In the present study, the myocardial protective effects of
erythropoietin (EPO) by inhibition of the expression of
caspase-12 were investigated in a
myocardial infarction rat model. Thirty male SD rats were divided into three groups:
sham-operation group,
myocardial infarction group and EPO treatment group. The
myocardial infarction model was created by ligating the left anterior descending coronary artery. The EPO treatment group was established by injecting rh-EPO (1,000 IU/kg) intraperitoneally every day after the operation, and the other two groups were injected with
sodium chloride. Four weeks after induction of
myocardial infarction, the left ventricular diastolic pressure (LVDP) was tested by Langendorff apparatus and the pathological changes were analyzed by H&E staining.

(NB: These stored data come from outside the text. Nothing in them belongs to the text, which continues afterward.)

(* ===== verification/VoteProps.v ===== *)
(** * Votes on the events of Ethereum

    Where the bridge starts to look for events, when it processes a partition of
    them, and that it processes no event twice. *)

From S2P Require Import Prelude Frames Slices Bytes EventTypes EventParsing EventDiscovery EthTypes.
From S2P Require Import RuntimeErrors NodeTypes BridgeTypes Avn BridgeExamples AvnProps EthBridge BridgeEvents TokenManager.
From S2P Require Import BridgeInv BridgeCalls BridgeProps.

(** ** The first block *)

(** The votes for blocks up to [n], and below it. *)
Definition votes_upto (n : Z) (l : list (Z * nat)) : Z :=
  Z.of_nat (sum_list (snd <$> filter (λ x, x.1 <= n) l)).
Definition votes_below (n : Z) (l : list (Z * nat)) : Z :=
  Z.of_nat (sum_list (snd <$> filter (λ x, x.1 < n) l)).
Lemma filter_none {A} (P : A → Prop) `{!∀ x, Decision (P x)} l :
  Forall (λ x, ¬ P x) l → filter P l = [].
Proof. induction 1 as [|x l Hx _ IH]; [done|]. by rewrite filter_cons_False. Qed.
Lemma votes_split pre n (c : nat) post :
  StronglySorted (λ x y : Z * nat, x.1 < y.1) (pre ++ (n, c) :: post) →
  votes_below n (pre ++ (n, c) :: post) = Z.of_nat (total_votes_count pre) ∧
  votes_upto n (pre ++ (n, c) :: post) = Z.of_nat (total_votes_count pre) + Z.of_nat c.
Proof.
  intros Hs. apply StronglySorted_app in Hs as (Hpre&_&Hpost).
  apply StronglySorted_cons in Hpost as [Hpost _].
  assert (Forall (λ x : Z * nat, x.1 < n) pre) as Hlt.
  { apply Forall_forall. intros x Hx. apply (Hpre x (n, c)); [done|by left]. }
  unfold votes_below, votes_upto, total_votes_count. split.
  - rewrite filter_app, (filter_all _ pre), filter_cons_False, filter_none;
      [by rewrite app_nil_r| |cbn; lia|by apply Forall_forall].
    eapply Forall_impl; [exact Hpost|]. cbn. lia.
  - rewrite filter_app, (filter_all _ pre), filter_cons_True, filter_none, fmap_app; [| |cbn; lia|].
    + rewrite sum_list_with_app. cbn. lia.
    + eapply Forall_impl; [exact Hpost|]. cbn. lia.
    + intros x Hx. rewrite Forall_forall in Hlt. specialize (Hlt x Hx). cbn in *. lia.
Qed.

Caspase-12 expression in the left ventricular myocardium was also measured by immunohistochemistry. Four weeks after induction of
myocardial infarction, the improvement in heart function in the EPO treatment group was more distinct compared to that of the
myocardial infarction group; LVDP was higher in the EPO treatment group compared to the
myocardial infarction group, but lower compared to the control group. H&E staining showed that the myocardial cells in the normal control group were aligned in order with a clear structure and were stained equably, while the myocardial cells in the
myocardial infarction model rats lined up in disorder with an augmented cell body appearing to have many granules and interstitial
fibrosis. Myocardial
fibrosis and disorder were improved in the EPO treatment group. The expression of
caspase-12 in the
myocardial infarction group was also increased compared to the EPO treatment group rats. The results suggest that EPO improves heart function in
myocardial infarction rats by down-regulating the expression of
caspase-12, which may protect the myocardium by abrogating endoplasmic reticulum stress-mediated cardiomyocyte apoptosis and improving heart function.